ジャマイカ人の父と日本人の母の間に生まれたWillie(ウィリー)と、日本人のNoriからなる2人組ユニット、
Vijandeux(ビジャンドゥ)。2人の地元・千葉県柏市で2006年に結成して以来、彼らの奏でるポジティブなサウンドはすでにたくさんの人を魅了してきたが、さらに多くの人を笑顔にする時がやってきた。来たる5月27日、1stシングル
「ビューティフル・ネーム」でメジャー・デビューすることが決定! ジャパンの“J”とジャマイカの“J”を意味する“J-POP”をテーマに音楽を生み出す彼らに、今作についての話題を含むデビュー直前インタビューを敢行した。
5月27日にメジャー・デビューを果たすVijandeux。聞き慣れないこのユニット名は“Vision”と“deux(フランス語で“2”の意)”を用いた造語で、そこにはWillieとNoriが繋いでいく“未来のビジョン”とWillieの中にある“2つのカルチャー”の意味が込められているという。そんな彼らが記念すべきデビュー曲に選んだのは、1979年にリリースされた
ゴダイゴの名曲「ビューティフル・ネーム」。その理由は
「この曲の“Every child has a beautiful name”というピースフルなメッセージにVijandeuxとして表現しようとしている世界観に共通するものがあったから」(Willie)。そこに2人の音楽的ルーツを落とし込んだ結果、レゲエ・アレンジが心地いいだけでなく、新たに加筆されたオリジナル・パートが楽曲にエッジを利かせた、新生「ビューティフル・ネーム」が誕生した。
「実際の作業としては、2人でセッションしているうちにできたって感じなんですよ。“たしかこんな感じだったよね?”って言いながら。完成後にオリジナルを聴いたら、譜割りからして全然違ったんですけど(笑)。でも、コレはコレでいいじゃんってことになって、今に至るんです」(Nori)
「なので、僕らが新たに加えたパートも、セッションの中で感覚的に生まれたっていうか。レゲエのラバダブ・スタイルも、もともとある曲にまったく違うメロディを入れ込むっていうことがよくあるので。今回もそのノリで“もうちょっと曲の中にバウンスを入れて、そこに自分たちの自己紹介という意味も込めてアコギをハメてみようよ”って。

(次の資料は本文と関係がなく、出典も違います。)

(** [parseInt(s)] with no radix argument: leading white space is skipped, a
    sign is read, a [0x]/[0X] prefix selects radix 16, then the longest run of
    digits is read; no digit gives [NaN], and the integer read is turned
    into a Number, the nearest one (past the 20th digit ECMAScript lets an
    implementation approximate). *)
Definition parseInt (s : jsstring) : JSNumber :=
  let s1 := trimStart s in
  let '(sign, s2) :=
    match s1 with
    | c :: r =>
        if (c =? 45)%N then ((-1)%Z, r)          (* '-' *)
        else if (c =? 43)%N then (1%Z, r)        (* '+' *)
        else (1%Z, s1)
    | [] => (1%Z, s1)
    end in
  let '(R, s3) :=
    if startsWith s2 (lit "0x") || startsWith s2 (lit "0X")
    then (16%Z, skipn 2 s2)
    else (10%Z, s2) in
  match parseDigits R s3 None with
  | None => NaN
  | Some m => toNumber (sign * m)
  end.

(** Decimal digits of a non-negative integer, most significant first. *)
Fixpoint digitsOf (fuel : nat) (n : Z) (acc : jsstring) : jsstring :=
  match fuel with
  | O => acc
  | S f =>
      let acc' := Z.to_N (48 + n mod 10) :: acc in
      if (n / 10 =? 0)%Z then acc' else digitsOf f (n / 10) acc'
  end.

Definition decimal (n : Z) : jsstring :=
  digitsOf (S (Z.to_nat (Z.log2 n))) n [].

(** The digits [Number.prototype.toString] works with, for a Number [a]
    beyond the safe integers: the candidates [(s, e)] where [s] has [k]
    digits and [s * 10^e] is read back as [a]. *)
Definition candidates (a k e : Z) : list (Z * Z) :=
  if (e <? 0)%Z then []
  else
    filter (fun c =>
              (10 ^ (k - 1) <=? fst c)%Z && (fst c <? 10 ^ k)%Z
              && number_eqb (toNumber (fst c * 10 ^ e)) (Num a))
           [((a / 10 ^ e)%Z, e); ((a / 10 ^ e + 1)%Z, e)].

(** Of two candidates the one nearer to [a], the even one when both are as
    near. *)
Definition closer (a : Z) (c1 c2 : Z * Z) : Z * Z :=
  let d1 := Z.abs (fst c1 * 10 ^ snd c1 - a) in
  let d2 := Z.abs (fst c2 * 10 ^ snd c2 - a) in
  if (d2 <? d1)%Z || ((d2 =? d1)%Z && Z.even (fst c2) && Z.odd (fst c1))
  then c2 else c1.

Definition closest (a : Z) (cs : list (Z * Z)) : option (Z * Z) :=
  match cs with
  | [] => None
  | c :: rest => Some (fold_left (closer a) rest c)
  end.

(** The least number of digits [k], from [k] on, that has a candidate; a
    float64 needs 17 at most. *)
Fixpoint shortest (fuel : nat) (k a : Z) : option (Z * Z) :=
  match fuel with
  | O => None
  | S f =>
      let n := Z.of_nat (length (decimal a)) in
      match closest a (candidates a k (n - k) ++ candidates a k (n - k + 1))
      with
      | Some c => Some c
      | None => shortest f (k + 1) a
      end
  end.

(** The text of a Number [a] beyond the safe integers: its shortest digits
    followed by zeros while that makes at most 21 digits, else the digits
    with a point after the first one and the exponent, as in [1e+21] and
    [1.2345e+30]. *)
Definition largeDigits (a : Z) : jsstring :=
  match shortest 17 1 a with
  | Some (s, e) =>
      let k := Z.of_nat (length (decimal s)) in
      let n := (e + k)%Z in
      if (n <=? 21)%Z then decimal s ++ repeat 48%N (Z.to_nat e)
      else
        match decimal s with
        | [] => []
        | d :: ds =>
            d :: (match ds with [] => [] | _ :: _ => 46%N :: ds end)
              ++ 101%N :: 43%N :: decimal (n - 1)       (* e+ *)
        end
  | None => decimal a
  end.

(** The text of a Number [a >= 0]: up to [MAX_SAFE_INTEGER] its shortest
    digits are its decimal digits. *)
Definition numberDigits (a : Z) : jsstring :=
  if (a <=? MAX_SAFE_INTEGER)%Z then decimal a else largeDigits a.

(** From 10^21 on [toString] writes an exponent. *)
Definition plainLimit : Z := 1000000000000000000000.

(** [v.toString()] for the Number that the integer [v] is read as. *)
Definition toString (v : Z) : jsstring :=
  match toNumber v with
  | Num n => if (n <? 0)%Z then 45%N :: numberDigits (- n) else numberDigits n
  | Inf negative => if negative then lit "-Infinity" else lit "Infinity"
  | NaN => lit "NaN"
  end.

(* ================================================================= *)
(** ** Records: [interface D2Item] *)

Record D2Item : Type := mkItem {
  id : option Z;                   (* id?: number *)
  type : jsstring;                 (* 'rune' | 'runeword' | 'quest' | 'merc' *)
  name : jsstring;
  description : jsstring;
  tags : option (list jsstring);   (* guarded by [item.tags &&] in the search *)
  meta : option jsstring;          (* meta?: any, opaque to the program *)
  isCustom : option bool           (* isCustom?: boolean *)
}.

Definition set_id (k : Z) (item : D2Item) : D2Item :=
  mkItem (Some k) (type item) (name item) (description item)
         (tags item) (meta item) (isCustom item).

(** [item.isCustom = b] *)
Definition set_isCustom (b : bool) (item : D2Item) : D2Item :=
  mkItem (id item) (type item) (name item) (description item)
         (tags item) (meta item) (Some b).

(** Truthiness of [item.isCustom]: [undefined] and [false] are falsy. *)
Definition truthy_flag (b : option bool) : bool :=
  match b with
  | Some true => true
  | _ => false
  end.

(** What a record says, apart from its key and its provenance. *)
Definition content (item : D2Item)
  : jsstring * jsstring * jsstring * option (list jsstring) * option jsstring :=
  (type item, name item, description item, tags item, meta item).

(* ================================================================= *)
(** ** The IndexedDB object store ['items'] *)

Open Scope Z_scope.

そうなったらもう、細かい打合せとかはナシで、とりあえずやってみるだけです」(Willie)
「ただ、付け足した部分はほんの一瞬のところなので、歌詞には気合を入れました。短いところだからこそ、聴く人に刺さるメッセージにしたかったんです」(Nori)
聴く人に刺さるメッセージ──Vijandeuxの魅力は、まさにそこだろう。というのも、話がカップリング曲「Voice in the Sun」に及んだ際、彼らはこの曲の誕生秘話を次のように語ったのだ。
「僕らはいつも曲に対していろいろディープなことを考えるんですよ。〈Voice in the Sun〉もまず、“最近あったかくなるのが早くなってきたよね”ってところから始まって、それって温暖化の影響かなとか、渋谷とかにいる若者ももうゴミのポイ捨てはヤバイと思ってるんじゃないかとか、そういうスケールのデカい話になって……。けど、地球をどうするかっていうことを本気で考えてもすぐにどうにかすることなんてできないから、曲の中では結局、今の自分にできることは何かっていうことを考えて、まず自分の大切な人を守りたいっていうことを書いてますけど。この内容に落ち着くまで、いろんなことをめちゃくちゃ考えてるんですよね」(Willie)
「それってきっと、考え過ぎなんだと思います(苦笑)」(Nori)と自嘲するが、そうでないことは「Voice in the Sun」を聴けば瞭然。彼らが時間をかけて話し合い、イメージを膨らませた最大限のものから厳選するからこそ、その言葉に勇気づけられるリスナーは多いはずだ。そして彼らもまた、自分たちの音楽の理想型を「より多くの人たちの役に立つ存在でありたい」と語る。こうした想いの循環のもと、2人の未来は無限大に広がっていくことだろう。